I'm new to reactive programming and Project Reactor so apologies in advance if I use the wrong words.

I have a simple procedural program that I'm converting to reactive, more as a learning activity than anything else. It's not a web app, so I'm just using Project Reactor and not Spring WebFlux. In the old app, the logic is something like this:

An event is received. Take the customer ID from that event, get the full details of that customer, then pass both the event and the customer data to something downstream.

final OrderEvent event = mapper.readValue(json, OrderEvent.class);
final OrderData data = event.getData();

// Retrieve customer
final Customer customer = service.getCustomerWithId(data.getCustomerId());

// Log a summary
LOG.info(
    "Received an event indicating that {} ordered {} products", customer.getName(), data.getOrderCount());

downstream.doSomething(data, customer);

Ignoring the last statement, this seems fairly easy to implement with Reactor. The incoming JSON can be wrapped in a Mono<String> and a series of map (and flatMap?) statements can transform it into a Mono<MyData>. I changed the service to return a Mono<Customer> but I'm struggling with how to then pass the output from the service to the downstream object. If it only needed the customer data, then I'd make it a subscriber. I'm thrown, though, because it needs both the original data and the customer. If I just chain everything together, I'll lose the data when it is transformed into a customer.

How should I approach this? I've thought about using ContextView but that seems to be for pushing data from the Subscriber upwards, not the other way around.

Edit: I tried Flux.zip. This may work in the use case described here but is it the best way? I'm concerned that in other use cases, e.g. if the input was the customer ID and the web service returned all the orders for that customer as Flux<OrderData>, then the two streams being zipped would have a different number of elements in each and I'm not sure it would work.

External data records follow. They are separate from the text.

Lemma advance_total s max zero clock submit :
  owner_ok s -> exists s' r, advance_execution_persistence s max zero clock submit = Some (s', r) /\
    owner_ok s' /\ option_Forall2 works (st_driver s) (st_driver s') /\ st_pipeline s' = st_pipeline s.
Proof.
  intros Hs. assert (Hself : option_Forall2 works (st_driver s) (st_driver s)) by reflexivity.
  unfold advance_execution_persistence. cbv zeta. set (limit := Nat.min max 256).
  destruct (_ || _); [by eauto 10|]. destruct (st_driver s) as [d|] eqn:Ed.
  2:{ eexists _, _. split; [done|]. split; [done|]. rewrite Ed. split; [constructor|done]. }
  assert (Hput : forall d', works d d' -> owner_ok (s <| st_driver := Some d' |>) /\
                   option_Forall2 works (Some d) (Some d')).
  { intros d' Hw. assert (Hf : option_Forall2 works (st_driver s) (Some d')) by (rewrite Ed; by constructor).
    split; [|by constructor]. destruct Hs as [A B C]. split; [by apply base_driver|done|done]. }
  pose proof (bo_driver s (oo_base s Hs) d Ed) as Hd.
  destruct (poll_works d limit Hd) as (d1 & r & -> & Hw1). destruct (Hw1 Hd) as [Hd1 _].
  destruct r as [polled|e]; [|destruct (Hput d1 Hw1); eauto 10].
  assert (H2' : exists d2 r, (if late_poll clock then Some (d1, Ok 0)
     else dispatch_prepared_with_admission d1 (limit - polled) (entries_enabled s) (st_now_us s)) = Some (d2, r) /\ works d1 d2).
  { destruct (late_poll clock); [eexists _, _; split; [done|reflexivity]|by apply dispatch_works]. }
  destruct H2' as (d2 & r & -> & Hw2). destruct (Hw2 Hd1) as [Hd2 _].
  assert (Hw12 : works d d2) by (by etrans). destruct (Hput d2 Hw12) as [Hs2 Hf2]. set (s2 := s <| st_driver := Some d2 |>) in *.
  destruct r as [dispatched|e]; [|by eauto 10]. destruct (_ || _); [by eauto 10|].
  match goal with |- context [scan_roots clock limit ?n d2 ?l s2] =>
    pose proof (scan_roots_saves clock limit n d2 l s2) as Hscan; destruct (scan_roots clock limit n d2 l s2) as [s3 n3] end.
  cbn [fst] in Hscan.
  destruct (collect_rows_saves (limit - n3) clock n3 d2 (mkRowBatch [] ∅ [] 64) s3 (ow_ok _ Hd2)) as (s4 & r & -> & Hcol).
  assert (Hs4 : saves s2 s4) by (by etrans). destruct Hs2 as [A B C]. destruct Hs4 as [D1 D2 D3 Dp D4].
  assert (Hok4 : owner_ok s4) by (split; [auto|by rewrite D3|auto]).
  assert (Hf4 : option_Forall2 works (Some d) (st_driver s4)) by (by rewrite D2).
  assert (Hp4 : st_pipeline s4 = st_pipeline s) by (by rewrite Dp).
  destruct r as [[n4 b]|e]; [|by eauto 10]. destruct (rb_rows b) as [|row rows]; [by eauto 10|].
  destruct (persist_works d2 (row :: rows) (rb_receipts b) submit Hd2) as (d5 & r5 & -> & Hw5).
  assert (Hok5 : owner_ok (s4 <| st_driver := Some d5 |>)).
  { destruct Hok4 as [A4 B4 C4]. split; [|done|done]. apply base_driver; [|done]. rewrite D2. by constructor. }
  assert (Hf5 : option_Forall2 works (Some d) (Some d5)) by (constructor; by etrans).
  destruct r5; eauto 10.
Qed.

Lemma fail_keeps (s : State) e : keeps s (fail_execution s e).
Proof.
  unfold fail_execution. transitivity (s <| st_error := Some (unwrap_or (st_error s) e) |>).
  - split; [by intros [A B C]|reflexivity|by intros held|done].
  - apply calls_keeps, shutdown_calls.
Qed.
Lemma keeps_owner (s s' : State) : keeps s s' -> owner_ok s -> owner_ok s'.
Proof. intros [A B C [=]] [E F G]. split; [auto|auto|congruence]. Qed.
Lemma part_owner (s s' : State) : part [] [] s s' -> owner_ok s -> owner_ok s'.
Proof. intros [A B C [=]] [E F G]. split; [auto|auto|congruence]. Qed.

Lemma keeps_pipeline (s s' : State) : keeps s s' -> st_pipeline s' = st_pipeline s.
Proof. intros Hk. by pose proof (kp_rest _ _ Hk) as [=]. Qed.
Lemma fail_owner (s s1 : State) e :
  owner_ok s1 -> option_Forall2 works (st_driver s) (st_driver s1) -> st_pipeline s1 = st_pipeline s ->
  owner_ok (fail_execution s1 e) /\ option_Forall2 works (st_driver s) (st_driver (fail_execution s1 e)) /\
  st_pipeline (fail_execution s1 e) = st_pipeline s.
Proof.
  intros Hs Hw Hp. pose proof (fail_keeps s1 e) as Hk. split; [by eapply keeps_owner|].
  split; [etrans; [exact Hw|apply Hk]|by rewrite (keeps_pipeline _ _ Hk)].
Qed.
Lemma turn_total s t :
  owner_ok s -> exists s', on_trade_update s t = Some s' /\ owner_ok s' /\
    option_Forall2 works (st_driver s) (st_driver s') /\ st_pipeline s' = st_pipeline s.
Proof.
  intros Hs. unfold on_trade_update, reduce_ready_commands.
  destruct (command_loop_keeps (Nat.min 256 256) (ti_late_commands t) 0 s (oo_base s Hs)) as (s1 & r & -> & Hk1).
  pose proof (keeps_owner _ _ Hk1 Hs) as Hs1.
  destruct r as [commands|e].
  2:{ eexists. split; [done|]. apply fail_owner; [done|apply Hk1|by apply keeps_pipeline]. }
  assert (H2' : exists s2 n, match ti_trades t with
      | Some late => on_trade_update_with_budget s1 (256 - commands) late (ti_drained t)
      | None => Some (s1, 0) end = Some (s2, n) /\ keeps s1 s2).
  { destruct (ti_trades t); [by apply trade_loop_keeps, Hs1|eexists _, _; split; [done|reflexivity]]. }
  destruct H2' as (s2 & trades & -> & Hk2). pose proof (keeps_owner _ _ Hk2 Hs1) as Hs2.
  assert (H3' : exists s3 n, match ti_work t with
      | Some late => process_insight_work s2 (256 - commands - trades) late
      | None => Some (s2, 0) end = Some (s3, n) /\ part [] [] s2 s3).
  { destruct (ti_work t); [apply work_loop_part; apply Hs2|eexists _, _; split; [done|by apply keeps_part]]. }
  destruct H3' as (s3 & work & -> & Hp3). pose proof (part_owner _ _ Hp3 Hs2) as Hs3.
  assert (Hf3 : option_Forall2 works (st_driver s) (st_driver s3)).
  { etrans; [apply Hk1|]. etrans; [apply Hk2|apply Hp3]. }
  assert (Hl3 : st_pipeline s3 = st_pipeline s).
  { pose proof (pt_rest _ _ _ _ Hp3) as [= _ E]. by rewrite E, (keeps_pipeline _ _ Hk2), (keeps_pipeline _ _ Hk1). }
  destruct (ti_persist t) as [[zero clock]|]; [|by eauto 10].
  destruct (advance_total s3 (256 - commands - trades - work) zero clock (ti_submit t) Hs3)
    as (s4 & r & -> & Hs4 & Hf4 & Hl4).
  assert (Hf14 : option_Forall2 works (st_driver s) (st_driver s4)) by (by etrans).
  destruct r as [n|e]; (eexists; split; [done|]); [split; [done|]; split; [done|congruence]|].
  apply fail_owner; [done|done|congruence].
Qed.

(** ** The owner and its surroundings *)
Definition on_driver (s : State) (d : Driver) : State := s <| st_driver := Some d |>.
Inductive owner_step (s : State) : State -> Prop :=
| os_turn t s' : on_trade_update s t = Some s' -> owner_step s s'
| os_cancel id s' b : request_insight_cancellation s id = Some (s', b) -> owner_step s s'
| os_insight row c :      (* the strategy creates an insight *)
    tree_ok row -> add_insight (st_insights s) row = Some c -> owner_step s (s <| st_insights := c |>)
| os_persistent :         (* changed insights are tracked from here on *)
    owner_step s (s <| st_insights := enable_execution_persistence (st_insights s) |>)
| os_recovered ids :      (* restored insights are scheduled *)
    owner_step s (s <| st_work := Queue.restore (st_work s) ids |>)
| os_worker d w :         (* the worker works on and reports, once per command it was handed *)
    st_driver s = Some d -> evolves (journal_of d) (w_journal w) -> awaited (d <| d_worker := w |>) ->
    owner_step s (on_driver s (d <| d_worker := w |>))
| os_answer d ps w r :    (* the journal answers a batch *)
    st_driver s = Some d -> d_persisting d = Some ps -> ps_reply ps = Some None ->
    serve_checkpoint (d_worker d) (ps_batch ps) = (w, r) -> owner_step s (on_driver s (answered d ps w r))
| os_lost d ps error :    (* or is gone *)
    st_driver s = Some d -> d_persisting d = Some ps -> ps_reply ps = Some None ->
    owner_step s (on_driver s (answered d ps (d_worker d) (Err error)))
| os_world s' :           (* the clock, the universe, the status and the pipeline change *)
    st_insights s' = st_insights s -> st_driver s' = st_driver s -> st_work s' = st_work s ->
    st_persistence s' = st_persistence s -> owner_step s s'.

(** A strategy that just started. *)
Record started (s : State) : Prop := {
  sd_insights : st_insights s = collection_new;
  sd_driver d : st_driver s = Some d -> exists w order, d = from_journal w order /\ w_events w = [];
  sd_work : st_work s = default_queue;
  sd_persistence : st_persistence s = default_persistence
}.
Lemma started_ok s : started s -> owner_ok s.
Proof.
  intros [E1 E2 E3 E4]. split; [split| |].
  - rewrite E1. apply collection_new_ok.
  - rewrite E1. intros id row Hr. cbn in Hr. by rewrite lookup_empty in Hr.
  - intros d (w & order & -> & Ew)%E2. by apply start_owned.
  - rewrite E3. apply Queue.default_queue_ok.
  - rewrite E4. apply default_persistence_ok.
Qed.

// Convert incoming events (a List) into a stream of order data
final Flux<OrderData> orderData = Flux.fromIterable(this.events)
        .map(event -> event.getData());

// Get customers associated with order data. Each order should have exactly 1 customer.
final Flux<Customer> customers = orderData
        .flatMap(data -> this.service.apply(data.getCustomerId()));

// Do something
Flux.zip(customers, orderData)
        .doOnNext(tuple -> this.downstream.accept(tuple.getT1(), tuple.getT2()))
        .blockLast();

I'm only blocking at the end because there's nothing left to do. Once the downstream has processed everything, my program can exit.

I'm using Reactor 3.4.17.

Upvotes: 1

Views: 104

Answers (1)

Esteban Herrera
Esteban Herrera

Reputation: 2291

Yes, the zip operator can work. Here's another approach:

Flux.fromIterable(this.events)
  .map(
     event -> this.service.apply(event.getData().getCustomerId())
                 .flatMap(customer -> this.downstream.accept(customer, event.getData()))
  );

You can get the customer inside the lambda expression that takes the event as argument. This way, you can have a reference to both arguments, the event and the customer.

In the example above, I'm assuming this.downstream.accept returns a Flux (it can be an empty Flux if you want), that's why I'm using the flatMap operator.